E' nel finale che Kubrick distrugge ogni aspettativa: quello di Joker non è un arco decostruttivo a là Và e Vedi, non è la storia di un innocente che scopre la sete di sangue, né un apologo su come la guerra distrugga quanto di buono c'è nell'uomo. E' nel finale che Kubrick sancisce il suo totale distacco dalla materia evitando retorica e moralismi.
La storia di Joker è semplicemente quella di un ragazzo che ha attraversato l'inferno del conflitto e ne è uscito indenne. Uno spettatore chiamato anche ad interagire con quanto osserva, ma non ad esserne intaccato permanentemente. Lui non è Animal, lui non è Palla di Lardo, né Cowboy, Rafterman o Crazy Earl, lui è un uomo che probabilmente tornato a casa, al pari di Michael Herr e Gustav Hasford riuscirà a metabolizzare totalmente l'esperienza e a tradurla in testimonianza. Full Metal Jacket in fondo non è la sua storia, ma quella dei suo plotone, di quei proiettili che insieme a lui sono stati sparati, ma per i quali il ritorno a casa sarà differente.

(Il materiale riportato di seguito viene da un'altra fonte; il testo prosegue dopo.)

(* ===== verification/RuntimeState.v ===== *)
(** * The coordinator's state and its critical sections

    The data of [runtime.hpp] and [runtime.cpp], and one function for each block
    the sources run under [mu] or [store_mu].  A [std::shared_ptr<Slot>] is an index
    into [co_heap], so a slot that was dropped from [co_slots] lives on for the
    threads that still hold it.  The reads of the wall clock are reads of
    [co_clock], which time may set to any value; [co_live_workers] counts the
    threads a join still waits for. *)

From Stdlib Require Import String.
From S2P Require Import Prelude StdAlgo Checked Status Hash Model ModelDigest Validate.
From S2P Require Import Explain Records Wire Store StoreOps Place.

(** ** Attempts *)

Definition AttemptStateName (v : AttemptState) : string :=
  match v with
  | AttemptState.kQueued => "QUEUED"
  | AttemptState.kRunning => "RUNNING"
  | AttemptState.kCommitted => "COMMITTED"
  | AttemptState.kRejected => "REJECTED"
  | AttemptState.kCancelled => "CANCELLED"
  | AttemptState.kFenced => "FENCED"
  | AttemptState.kFailed => "FAILED"
  end.

Record AttemptOutcome := mkOutcome {
  ao_attempt : N;
  ao_state : AttemptState;
  ao_code : StatusCode;
  ao_decision : PlacementDecision;
  ao_placement_id : N;
  ao_placement_generation : N;
}.

Definition ao_with_end (state : AttemptState) (code : StatusCode) (o : AttemptOutcome)
    : AttemptOutcome :=
  mkOutcome (ao_attempt o) state code (ao_decision o) (ao_placement_id o)
    (ao_placement_generation o).

Definition ao_with_state (state : AttemptState) (o : AttemptOutcome) : AttemptOutcome :=
  mkOutcome (ao_attempt o) state (ao_code o) (ao_decision o) (ao_placement_id o)
    (ao_placement_generation o).

Definition ao_with_decision (decision : PlacementDecision) (o : AttemptOutcome)
    : AttemptOutcome :=
  mkOutcome (ao_attempt o) (ao_state o) (ao_code o) decision (ao_placement_id o)
    (ao_placement_generation o).

Definition ao_with_placement (placement_id : N) (placement_generation : N) (o : AttemptOutcome)
    : AttemptOutcome :=
  mkOutcome (ao_attempt o) (ao_state o) (ao_code o) (ao_decision o) placement_id
    placement_generation.

(** A default-constructed request. *)
Definition PlacementPolicy_init : PlacementPolicy :=
  mkPolicy 0 0 [] [] [] [] (mkLocality None None []) (mkFailureDomains None [] false 0)
    (mkAffinity false []) (mkAdmission 0 GateAction.kPlace) (mkService false 0)
    (mkChurn ChurnAction.kAllowMove false 0 0)
    (mkEvidencePolicy EvidencePolicyMode.kHardExclude EvidencePolicyMode.kHardExclude) 0.

Definition AuthorityExpectation_init : AuthorityExpectation := mkExpectation 0 0 0 0 0 0 0.

Definition PlacementRequest_init : PlacementRequest :=
  mkRequest 0 0 (mkCandidateSet 0 0 []) (mkSnapshot 0 0 [])
    (mkQos 0 0 ServiceClass.kBestEffort PriorityClass.kNormal 0 0) PlacementPolicy_init
    (mkBundle 0 0 []) None [] AuthorityExpectation_init (mkProvenance "" "" 0 0) 0.
(* ===== verification/RuntimeCommit.v ===== *)
(** * The sections under [commit_mu]

    A change of the epoch or the authority, and the sections of a commit: what a
    thread knows between crossing the boundary and the end of its commit
    ([committing]), that others do not take it away, and that the placement a
    commit adds is fenced. *)

From Stdlib Require Import String.
From S2P Require Import Prelude StdAlgo Checked Status Hash Model ModelDigest Validate.
From S2P Require Import Explain Records Wire Store StoreOps StoreFacts Place PlaceCases.
From S2P Require Import Threads RuntimeState Runtime RuntimeInv RuntimeCalm.

(** A section that keeps to the protocol of a holder of [commit_mu]. *)
Definition holder_ok (st st' : CoordinatorState) : Prop :=
  coherent st' ∧ evolves true st st' ∧ section_move true st st'.

Lemma calm_holder st st' : coherent st → calm st st' → holder_ok st st'.
Proof.
  intros Hc H. destruct (H Hc) as [Hc' He].
  split_and!; [done|by apply evolves_any|by apply evolves_move].
Qed.

Lemma holder_refl st : coherent st → holder_ok st st.
Proof. intros Hc. apply calm_holder; [done|reflexivity]. Qed.

(** ** Epoch and authority *)

Lemma authority_ok authority epoch st :
  coherent st → co_epoch st <= epoch → u64_fits epoch → exp_fabric_epoch authority = epoch →
  holder_ok st (co_with_authority authority epoch st).
Proof.
  intros Hc Hle Hf He. unfold holder_ok. split_and!; [|constructor; try done; cbn|by left].
  - destruct Hc. constructor; try done. by apply (counted_ends_same st).
  - destruct (co_store st); [by exists []|done].
  - intros ref slot E. exists slot. split_and!; [done|done|apply crosses_refl|done].
  - intros flow r E. exists r. split; [done|lia].
Qed.

Lemma advance_epoch_ok st : coherent st → holder_ok st (snd (advance_epoch st)).
Proof.
  intros Hc. unfold advance_epoch, Advance. case_match eqn:E; [|by apply calm_holder].
  case_match eqn:Em; [done|]. injection E as <-. b2p. pose proof (ch_epoch_fits _ Hc) as Hf.
  unfold uint_fits, uint_max in *. cbn [snd]. rewrite wrap_small by (unfold uint_fits; lia).
  apply authority_ok; [done|lia|unfold uint_fits; lia|done].
Qed.

Lemma set_authority_ok expected st : u64_fits (exp_fabric_epoch expected) →
  coherent st → holder_ok st (snd (set_authority expected st)).
Proof.
  intros Hf Hc. unfold set_authority. case_match eqn:E; [by apply calm_holder|]. b2p.
  by apply authority_ok.
Qed.

(** ** A slot past the boundary *)

Record committing (ref : nat) (st : CoordinatorState) : Prop := {
  cm_allocated : allocated ref st;
  cm_crossed : sl_commit_boundary_crossed (slot_at ref st) = true;
  cm_epoch : exp_fabric_epoch (rq_expected (sl_request (slot_at ref st))) = co_epoch st;
  cm_authority : AuthorityMatches (co_authority st)
    (rq_expected (sl_request (slot_at ref st))) = true;
  cm_uncommitted : slot_end (slot_at ref st) ≠ Some AttemptState.kCommitted;
}.

Lemma evolves_slot_uncommitted ref st st' : evolves false st st' → allocated ref st →
  uncommitted (slot_at ref st) (slot_at ref st').
Proof.
  intros [] H%slot_at_lookup. destruct (ev_heap _ _ H) as (slot' & E & _ & _ & Hu).
  apply lookup_slot_at in E as [-> _]. by apply Hu.
Qed.

(** The others leave a committing slot alone. *)
Lemma committing_stable ref st st' :
  evolves false st st' → committing ref st → committing ref st'.
Proof.
  intros He [Ha Hx Hep0 Hau0 Hun]. pose proof (evolves_slot false ref _ _ He Ha) as [].
  pose proof (evolves_slot_uncommitted ref _ _ He Ha) as (Hu & _).
  pose proof (ev_frame _ _ _ He eq_refl) as (Hep & Hau & _).
  constructor; rewrite ?se_request, ?Hep, ?Hau; auto. by eapply evolves_allocated.
Qed.

Lemma committing_crossed ref st st' : coherent st → allocated ref st →
  cross_boundary ref st = (None, st') → committing ref st'.
Proof.
  intros Hc Ha E. pose proof (calm_cross ref st Hc) as [_ He]. rewrite E in He. cbn in He.
  pose proof (evolves_slot false ref _ _ He Ha) as [].
  pose proof (cross_boundary_checked ref st st' Ha E) as (H1 & H2 & H3 & H4 & H5).
  constructor; rewrite ?se_request, ?H2, ?H3; [|done..|].
  - by eapply evolves_allocated.
  - pose proof (evolves_slot_uncommitted ref _ _ He Ha) as (Hu & _). intros Hend%Hu.
    unfold cross_boundary, slot_end in *. by destruct (sl_terminal (slot_at ref st)).
Qed.

(** ** The placement *)

(** The slot once its outcome names a placement. *)
Definition naming (record : PlacementRecord) (slot : Slot) : Slot :=
  sl_with_outcome (ao_with_placement (pl_id record) (pl_generation record) (sl_outcome slot)) slot.

Lemma next_placement_fields intent delta digest by_incarnation epoch now impl r :
  next_placement intent delta digest by_incarnation epoch now impl = Value r →
  pl_intent r = intent ∧ pl_delta r = delta ∧ pl_decision_digest r = digest ∧
  pl_committed_by r = by_incarnation ∧ pl_commit_epoch r = epoch.
Proof.
  unfold next_placement. destruct (Latest _ _); [case_match; [done|]|]; by intros [= <-].
Qed.

(** The commit of the decision on a slot's request. *)
Lemma fenced_commit_intro ref st intent r :
  committing ref st → let slot := slot_at ref st in
  let decision := Place (opt_limits (co_options st)) (sl_request slot) in
  dec_intent decision = Some intent →
  pl_intent r = intent ∧ pl_delta r = dec_delta decision ∧
  pl_decision_digest r = dec_digest decision ∧ pl_committed_by r = co_incarnation st ∧
  pl_commit_epoch r = exp_fabric_epoch (rq_expected (sl_request slot)) →
  fenced_commit st slot r.
Proof.
  cbv zeta. intros [] Hd (<- & H1 & H2 & H3 & H4). constructor; try done. by rewrite H4.
Qed.

Section Commit.
Context (ref : nat) (st : CoordinatorState) (intent : PlacementIntent).
Context (Hc : coherent st) (Hm : committing ref st).
Let slot := slot_at ref st.
Let decision := Place (opt_limits (co_options st)) (sl_request slot).
Let epoch := exp_fabric_epoch (rq_expected (sl_request slot)).
Context (Hintent : dec_intent decision = Some intent).

Lemma commit_in_store_ok w : co_store st = Some w →
  let '(result, st') := commit_in_store intent (dec_delta decision) (dec_digest decision) epoch st in
  holder_ok st st' ∧ committing ref st' ∧
  ∀ record, result = Value record → recorded st' (naming record (slot_at ref st')).
Proof.
  intros Ew. unfold commit_in_store, with_store. rewrite Ew.
  set (op := OpCommit intent (dec_delta decision) (dec_digest decision) (co_incarnation st) epoch
               (co_clock st)).
  destruct (CommitPlacement _ _ _ _ _ _ w) as [result w'] eqn:E.
  assert (w' = run_ops [op] w) as Hw.
  { cbn [run_ops foldl run_op op]. unfold mbind, Io_bind. rewrite E. by destruct result. }
  pose proof (ch_indexed _ Hc w Ew) as Hi.
  pose proof (CommitPlacement_step _ _ _ _ _ _ _ _ _ E) as [Hs _]. fold op in Hs.
  pose proof (book_step_well_indexed _ _ _ Hs Hi) as Hi'.
  pose proof (so_attempt _ _ (ch_slot _ Hc _ _ (slot_at_lookup _ _ (cm_allocated _ _ Hm)))) as Ha.
  pose proof (so_request _ _ (ch_slot _ Hc _ _ (slot_at_lookup _ _ (cm_allocated _ _ Hm)))) as Hr.
  assert (evolves true st (co_with_store (Some w') st)) as He.
  { constructor; try done; cbn.
    - rewrite Ew. exists [op]. by rewrite Hw.
    - intros r s Es. exists s. split_and!; [done|done|apply crosses_refl|done].
    - intros flow p Ep. exists p. split; [done|lia]. }
  clear Hw. unfold holder_ok. split_and!; [|exact He|..].
  - destruct Hc. constructor; cbn; try done.
    + intros r s Es Hend. by apply (recorded_evolves true st _ s s ch_indexed He);
        [apply (so_attempt _ _ (ch_slot _ _ Es))|..|apply (ch_recorded r)].
    + intros w1 [= <-]. done.
    + by apply (counted_ends_same st).
  - inversion Hs as [? ? Hb| | |? ? ? ? ? ? r ? _ _ _ _ Hn Hb].
    + left. unfold placements. cbn. rewrite Ew. cbn. by rewrite (books_placements _ _ Hb).
    + right. exists ref, slot, r.
      split_and!; [by apply slot_at_lookup, Hm|..].
      * apply next_placement_fields in Hn. by apply (fenced_commit_intro ref st intent r Hm Hintent).
      * unfold adds_placement, placements. cbn. rewrite Ew. cbn.
        by rewrite (books_placements _ _ Hb).
  - destruct Hm. by constructor.
  - intros record ->. pose proof (Place_intent_ids _ _ _ Hintent) as [_ Hat].
    apply CommitPlacement_value in E as (_ & Heq & Hcp); [|done].
    exists record, intent. split_and!; [|done..].
    change (committed_placement (sl_attempt (slot_at ref st)) (st_impl (w_store w')) = Some record).
    rewrite <-Hr in Ha |- *. fold slot in Ha |- *. rewrite <-Hat in Ha |- *. by apply Hcp.
Qed.

Lemma commit_in_memory_ok : co_store st = None →
  let '(result, st') := commit_in_memory intent (dec_delta decision) (dec_digest decision) epoch st in
  holder_ok st st' ∧ committing ref st' ∧
  ∀ record, result = Value record → recorded st' (naming record (slot_at ref st')).
Proof.
  intros En. pose proof (Place_intent_ids _ _ _ Hintent) as [Hflow _].
  set (latest := co_latest_in_memory st). set (next := wrap 64 (co_next_placement_id st + 1)).
  (* the commit of a record that follows the latest one *)
  assert (∀ record, pl_intent record = intent ∧ pl_delta record = dec_delta decision ∧
      pl_decision_digest record = dec_digest decision ∧
      pl_committed_by record = co_incarnation st ∧ pl_commit_epoch record = epoch →
    u64_fits (pl_generation record) →
    (∀ r, latest !! int_flow intent = Some r → pl_generation r <= pl_generation record) →
    let st' := co_with_memory next (<[int_flow intent := record]> latest) st in
    holder_ok st st' ∧ committing ref st' ∧ recorded st' (naming record (slot_at ref st'))) as Hcommit.
  { intros record Hrec Hf Hle. cbv zeta.
    assert (evolves true st (co_with_memory next (<[int_flow intent := record]> latest) st)) as He.
    { constructor; try done; cbn.
      - by rewrite En.
      - intros r s Es. exists s. split_and!; [done|done|apply crosses_refl|done].
      - intros flow r Er. destruct (decide (flow = int_flow intent)) as [->|Hne].
        + exists record. rewrite lookup_insert_eq. split; [done|by apply Hle].
        + exists r. rewrite lookup_insert_ne by done. split; [done|lia]. }
    unfold holder_ok. split_and!; [|exact He|..].
    - destruct Hc. constructor; cbn; try done.
      + intros r s Es Hend. by apply (recorded_evolves true st _ s s ch_indexed He);
          [apply (so_attempt _ _ (ch_slot _ _ Es))|..|apply (ch_recorded r)].
      + by apply (counted_ends_same st).
      + intros flow r [[<- <-]|[_ Er]]%lookup_insert_Some; [done|by eapply ch_memory].
    - right. exists ref, slot, record. split_and!; [by apply slot_at_lookup, Hm|..].
      + by apply (fenced_commit_intro ref st intent record Hm Hintent).
      + unfold adds_placement, placements. cbn. rewrite En. destruct Hrec as [-> _]. done.
    - destruct Hm. by constructor.
    - unfold recorded. cbn. rewrite En. exists record. split; [|lia].
      change (<[int_flow intent:=record]> latest !! rq_flow (sl_request slot) = Some record).
      rewrite <-Hflow. apply lookup_insert_eq. }
  unfold commit_in_memory. destruct (co_next_placement_id st =? uint_max 64).
  { split_and!; [by apply holder_refl|done|done]. }
  fold latest next.
  destruct (latest !! int_flow intent) as [existing|] eqn:El.
  - destruct (pl_generation existing =? uint_max 64) eqn:Emax.
    + split_and!; [|destruct Hm; by constructor|done].
      apply calm_holder; [done|]. intros _. split; [|by apply evolves_parts; try done; exact (heap_same st)].
      destruct Hc. constructor; try done. by apply (counted_ends_same st).
    + b2p. pose proof (ch_memory _ Hc _ _ El) as Hf. unfold uint_fits, uint_max in *.
      assert (wrap 64 (pl_generation existing + 1) = pl_generation existing + 1) as Hw
        by (apply wrap_small; unfold uint_fits; lia).
      destruct (Hcommit (mkPlacement (co_next_placement_id st) (wrap 64 (pl_generation existing + 1))
        intent (dec_delta decision) (dec_digest decision) (co_incarnation st) epoch 0
        (pl_generation existing) (co_clock st) false)) as (H1 & H2 & H3); [done|..].
      * cbn. rewrite Hw. lia.
      * intros r [= <-]. cbn. rewrite Hw. lia.
      * split_and!; [done..|]. by intros record [= <-].
  - destruct (Hcommit (mkPlacement (co_next_placement_id st) 1
      intent (dec_delta decision) (dec_digest decision) (co_incarnation st) epoch 0
      0 (co_clock st) false)) as (H1 & H2 & H3); [done..|].
    split_and!; [done..|]. by intros record [= <-].
Qed.
End Commit.

(** The outcome takes the placement's identity. *)
Lemma slot_at_upd ref f st : allocated ref st → slot_at ref (upd_slot ref f st) = f (slot_at ref st).
Proof.
  intros Ha. apply (lookup_slot_at ref). cbn. by rewrite list_lookup_alter_eq, slot_at_lookup.
Qed.

Lemma note_placement_ok ref record st :
  coherent st → committing ref st → recorded st (naming record (slot_at ref st)) →
  holder_ok st (note_placement ref record st) ∧ committing ref (note_placement ref record st) ∧
  recorded (note_placement ref record st) (slot_at ref (note_placement ref record st)).
Proof.
  intros Hc Hm Hr. pose proof (cm_allocated _ _ Hm) as Ha.
  pose proof (slot_at_lookup _ _ Ha) as Es.
  change (note_placement ref record st) with (upd_slot ref (naming record) st).
  assert (evolves true st (upd_slot ref (naming record) st)) as He.
  { constructor; try done; cbn.
    - destruct (co_store st); [by exists []|done].
    - intros r s E. destruct (decide (r = ref)) as [->|Hne].
      + exists (naming record s). rewrite list_lookup_alter_eq, E.
        split_and!; [done|by constructor|intros H1 H2; cbn in *; congruence|done].
      + exists s. rewrite list_lookup_alter_ne by done.
        split_and!; [done|done|apply crosses_refl|done].
    - intros flow p E. exists p. split; [done|lia]. }
  unfold holder_ok. split_and!; [|exact He|by left|..].
  - apply coherent_alter; [done|..].
    + intros s E. split_and!; [done|by intros []; constructor|].
      rewrite Es in E. injection E as <-. done.
    + apply (counted_ends_same st); [done| |apply Hc]. by apply slot_end_alter.
  - destruct Hm. constructor; rewrite ?slot_at_upd by done; try done. by apply allocated_upd.
  - rewrite slot_at_upd by done. done.
Qed.

Lemma finalize_committed_ok ref st :
  coherent st → allocated ref st → recorded st (slot_at ref st) →
  holder_ok st (FinalizeLocked ref AttemptState.kCommitted StatusCode.kOk st).
Proof.
  intros Hc Ha Hr. unfold holder_ok. split_and!; [by apply coherent_finalize|by apply evolves_finalize|].
  left. unfold FinalizeLocked. by case_match.
Qed.

Lemma recorded_stable ref st st' :
  coherent st → allocated ref st → evolves false st st' →
  recorded st (slot_at ref st) → recorded st' (slot_at ref st').
Proof.
  intros Hc Ha He. pose proof (evolves_slot false ref _ _ He Ha) as [].
  pose proof (evolves_slot_uncommitted ref _ _ He Ha) as (_ & Hid & Hgen).
  pose proof (so_attempt _ _ (ch_slot _ Hc _ _ (slot_at_lookup _ _ Ha))) as Hat.
  apply (recorded_evolves false); [apply (ch_indexed _ Hc)|done..].
Qed.

Lemma recorded_naming_stable ref record st st' :
  coherent st → allocated ref st → evolves false st st' →
  recorded st (naming record (slot_at ref st)) → recorded st' (naming record (slot_at ref st')).
Proof.
  intros Hc Ha He. pose proof (evolves_slot false ref _ _ He Ha) as [].
  pose proof (so_attempt _ _ (ch_slot _ Hc _ _ (slot_at_lookup _ _ Ha))) as Hat.
  apply (recorded_evolves false); [apply (ch_indexed _ Hc)|done..].
Qed.
(* ===== verification/Server.v ===== *)
(** * The server

    [server.cpp]: a thread per connection and the accept loop, over the threads of
    the coordinator.  [lift] runs a thread of the coordinator on the server's
    state; a frame is received or sent in one step, which waits while [recv] or
    [send] would block.  The listener's [select] and [accept] are the arrival of
    connections. *)

From Stdlib Require Import String.
From S2P Require Import Prelude StdAlgo Checked Status Bytes Hash Model ModelDigest Validate.
From S2P Require Import Explain Records Codec Wire Transport Store StoreOps Place.
From S2P Require Import Threads RuntimeState Runtime ServerState.

(** A thread of the coordinator as a thread of the server. *)
Definition lift {A} : Thread (State := CoordinatorState) A → Thread (State := ServerContext) A :=
  fix go (t : Thread A) : Thread A :=
    match t with
    | Finished a => Finished a
    | Locked guard section next =>
        Locked (λ s, guard (sv_coordinator s))
          (λ s, let '(r, st) := section (sv_coordinator s) in (r, sv_with_coordinator st s))
          (λ r, go (next r))
    | Acquire m next => Acquire m (go next)
    | Release m next => Release m (go next)
    end.

Section Server.
Context (strerror : string).

Abbreviation Thread := (Thread (State := ServerContext)).

Definition log (message : string) : Thread unit := update (log_line message).
Definition count (f : ServerCounters → ServerCounters) : Thread unit := update (bump f).

(** ** Frames *)

Definition ready {A} (result : option A) : bool :=
  match result with Some _ => true | None => false end.

Definition receive_now (i : nat) (s : ServerContext) : Result Frame * ServerContext :=
  let '(result, l) := link_receive strerror (link_at i s) in
  (default (Error Status_Ok) result, set_link i l s).

Definition receive_frame (i : nat) : Thread (Result Frame) :=
  wait (λ s, ready (fst (link_receive strerror (link_at i s)))) (receive_now i).

Definition send_now (i : nat) (frame : Frame) (s : ServerContext) : Status * ServerContext :=
  let '(status, l) := link_send strerror frame (link_at i s) in
  (default Status_Ok status, set_link i l s).

Definition send_frame (i : nat) (frame : Frame) : Thread Status :=
  wait (λ s, ready (fst (link_send strerror frame (link_at i s)))) (send_now i frame).

Definition error_frame (code : StatusCode) (attempt : N) (message : string) (sequence : N)
    : Frame :=
  mkFrame FrameKind.kError 0 sequence (EncodeErrorPayload (mkErrorPayload code attempt message) []).

Definition SendError (i : nat) (code : StatusCode) (attempt : N) (message : string) (sequence : N)
    : Thread Status :=
  send_frame i (error_frame code attempt message sequence).

Definition result_frame (outcome : AttemptOutcome) (sequence : N) : Frame :=
  mkFrame FrameKind.kPlaceResult 0 sequence
    (EncodePlaceResult
       (mkPlaceResult (ao_attempt outcome) (ao_state outcome) (ao_code outcome)
          (ao_placement_id outcome) (ao_placement_generation outcome) (ao_decision outcome)) []).

Definition SendPlaceResult (i : nat) (outcome : AttemptOutcome) (sequence : N) : Thread Status :=
  send_frame i (result_frame outcome sequence).

(** [++sequence]. *)
Definition next_sequence (sequence : N) : N := wrap 64 (sequence + 1).

(** ** The handshake *)

Definition hello_ack (options : ServerOptions) (coordinator epoch : N) (hello : HelloPayload)
    : HelloAckPayload :=
  let ack accepted code message :=
    mkHelloAck kWireProtocolVersion coordinator epoch
      (N.min (hello_max_frame_bytes hello) (svo_max_frame_bytes options))
      (svo_max_connections options) (kProjectName ++ " " ++ kVersionString)
      accepted code message in
  if negb (hello_protocol_version hello =? kWireProtocolVersion) then
    ack false StatusCode.kProtocolMismatch "wire protocol version mismatch"%string
  else if negb (hello_epoch hello =? epoch) then
    ack false StatusCode.kStaleFabricEpoch "worker epoch is not the coordinator epoch"%string
  else ack true StatusCode.kOk ""%string.

(** The counters of a refusal. *)
Definition count_refusal (ack : HelloAckPayload) (c : ServerCounters) : ServerCounters :=
  if ack_accepted ack then c
  else match ack_code ack with
       | StatusCode.kStaleFabricEpoch => count_fenced_requests (count_rejected_handshakes c)
       | _ => count_rejected_handshakes c
       end.

Definition ack_frame (ack : HelloAckPayload) (sequence : N) : Frame :=
  mkFrame FrameKind.kHelloAck 0 sequence (EncodeHelloAck ack []).

Definition handshake_line (ack : HelloAckPayload) (hello : HelloPayload) : string :=
  "handshake " ++ (if ack_accepted ack then "accepted" else "rejected") ++
  " worker=" ++ to_string (hello_worker hello) ++ " epoch=" ++ to_string (hello_epoch hello).

(** The answer to a [HELLO]; the sequence the connection goes on with, if it does. *)
Definition answer_hello (i : nat) (hello : HelloPayload) : Thread (option N) :=
  options ← peek sv_options;
  _ ← update (λ s, set_link i
        (link_bound (N.min (hello_max_frame_bytes hello) (svo_max_frame_bytes options))
           (link_at i s)) s);
  coordinator ← peek (λ s, co_incarnation (sv_coordinator s));
  epoch ← lift CurrentEpoch;
  let ack := hello_ack options coordinator epoch hello in
  _ ← count (count_refusal ack);
  sent ← send_frame i (ack_frame ack (next_sequence 0));
  if negb (status_ok sent) then mret None else
  _ ← log (handshake_line ack hello);
  if negb (ack_accepted ack) then mret None else
  _ ← count count_connections;
  mret (Some (next_sequence 0)).

(** [ServeConnection] up to its loop. *)
Definition handshake (i : nat) : Thread (option N) :=
  received ← receive_frame i;
  match received with
  | Error status =>
      _ ← count count_rejected_handshakes;
      _ ← log ("handshake read failed: " ++ Status_ToString status);
      mret None
  | Value frame =>
      if negb (bool_decide (fr_kind frame = FrameKind.kHello)) then
        _ ← count count_protocol_errors;
        _ ← SendError i StatusCode.kWireMalformed 0 "first frame must be HELLO" (next_sequence 0);
        _ ← log "handshake rejected: first frame was not HELLO";
        mret None
      else
        match DecodeHello (mkReader (fr_body frame) 0) with
        | Error status =>
            _ ← count count_protocol_errors;
            _ ← SendError i (status_code status) 0 (status_message status) (next_sequence 0);
            _ ← log "handshake rejected: malformed HELLO";
            mret None
        | Value (hello, _) => answer_hello i hello
        end
  end.

(** ** Requests *)

(** A payload that does not decode: the error is sent and the connection ends. *)
Definition refuse_payload (i : nat) (sequence : N) (status : Status) : Thread (option N) :=
  _ ← count count_protocol_errors;
  _ ← SendError i (status_code status) 0 (status_message status) (next_sequence sequence);
  mret None.

(** The request with the attempt of its payload. *)
Definition bound_request (payload : PlaceRequestPayload) : PlacementRequest :=
  let request := preq_request payload in
  if valid (rq_attempt request) then request else rq_with_attempt (preq_attempt payload) request.

(** A placement that was decided: its result, and whether the connection goes on. *)
Definition answer_outcome (i : nat) (sequence : N) (outcome : AttemptOutcome) : Thread (option N) :=
  _ ← (if bool_decide (ao_state outcome = AttemptState.kCommitted)
       then count count_committed else mret tt);
  sent ← SendPlaceResult i outcome (next_sequence sequence);
  _ ← count count_served;
  if negb (status_ok sent) then mret None else
  enough ← peek (λ s, negb (svo_max_requests (sv_options s) =? 0) &&
                      (svo_max_requests (sv_options s) <=? sc_requests_served (sv_counters s)));
  if (enough : bool) then _ ← update (sv_with_stop true); mret None
  else mret (Some (next_sequence sequence)).

Definition serve_place (i : nat) (sequence : N) (body : list N) : Thread (option N) :=
  limits ← peek (λ s, opt_limits (co_options (sv_coordinator s)));
  match DecodePlaceRequest limits (mkReader body 0) with
  | Error status =>
      _ ← refuse_payload i sequence status;
      _ ← log ("place request rejected: " ++ Status_ToString status);
      mret None
  | Value (payload, _) =>
      epoch ← lift CurrentEpoch;
      if negb (preq_epoch payload =? epoch) then
        _ ← count count_fenced_requests;
        _ ← SendError i StatusCode.kFencedStaleEpoch (preq_attempt payload)
              "request is bound to a superseded fabric epoch" (next_sequence sequence);
        _ ← log ("place request fenced: epoch " ++ to_string (preq_epoch payload));
        mret (Some (next_sequence sequence))
      else
        outcome ← lift (PlaceNow (bound_request payload) (preq_attempt payload));
        match outcome with
        | Error status =>
            _ ← SendError i (status_code status) (preq_attempt payload) (status_message status)
                  (next_sequence sequence);
            _ ← log ("place request failed: " ++ Status_ToString status);
            mret (Some (next_sequence sequence))
        | Value outcome => answer_outcome i sequence outcome
        end
  end.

Il commento musicale, come sempre nel cinema dell'autore, è essenziale: di ritorno verso il congedo, mentre attraversano uno scenario letteralmente infernale fatto di fuoco e tenebre, intonano Il Club di Topolino, ossia una canzone infantile, testimonianza di quella fanciullezza che hanno sacrificato e che forse ora, a conflitto finito, possono riscoprire. Sempre che, nel loro cuore, ne sia rimasta ancora una, sepolta sotto il piombo, il sesso bestiale e il sangue.
E' proprio questo epilogo a dispiegare in toto la visione junghiana alla base di quella di Kubrick: Joker ha fatto sua l'ombra, non l'ha repressa, tantomeno ha lasciato che ne venisse consumato. E' venuto a patti con il suo lato oscuro, con il male che ha dentro, con l'impulso distruttivo. Abbracciandolo è in senso lato maturato, oltre ad essere riuscito a sopravvivere ad un'esperienza dove gli impulsi dell'ombra sono essenziali. Kubrick, ancora, non da giudizi su tale arco, non si domanda se il necessario assorbimento e l'utilizzo degli impulsi distruttivi dell'uomo sia una cosa giusta o sbagliata, si limita a ponderare come determinate situazioni portino necessariamente a farlo e come la prima conseguenza sia una più alta forma di coscienza, una maturazione umana totale forse proprio perché permette di venire a patti con sensazioni e impulsi che normalmente vengono obliati.
Sebbene la rappresentazione del conflitto in Vietnam ordita da Kubrick sia perfetta, la vera forza di Full Metal Jacket resta nella sua universalità: esso descrive perfettamente il meccanismo psicologico che il conflitto bellico impone all'essere umano, tanto che la medesima storia potrebbe tranquillamente essere ambientata in ogni conflitto storico. La rappresentazione junghiana, che già era in parte alla base di Shining, qui giunge a piena maturazione e il racconto è quanto mai solido.
Pur tuttavia, se c'è un merito che rende davvero Full Metal Jacket un capolavoro, questo risiede nella sua estrema fruibilità: è un film che può appassionare persino gli spettatori meno avvezzi al racconto metaforico, che nella sua semplicità formale, a tratti genuinamente umoristica, può smuovere ogni tipo di spettatore per metterlo a confronto con realtà esteriori e interiori troppo spesso ignorate.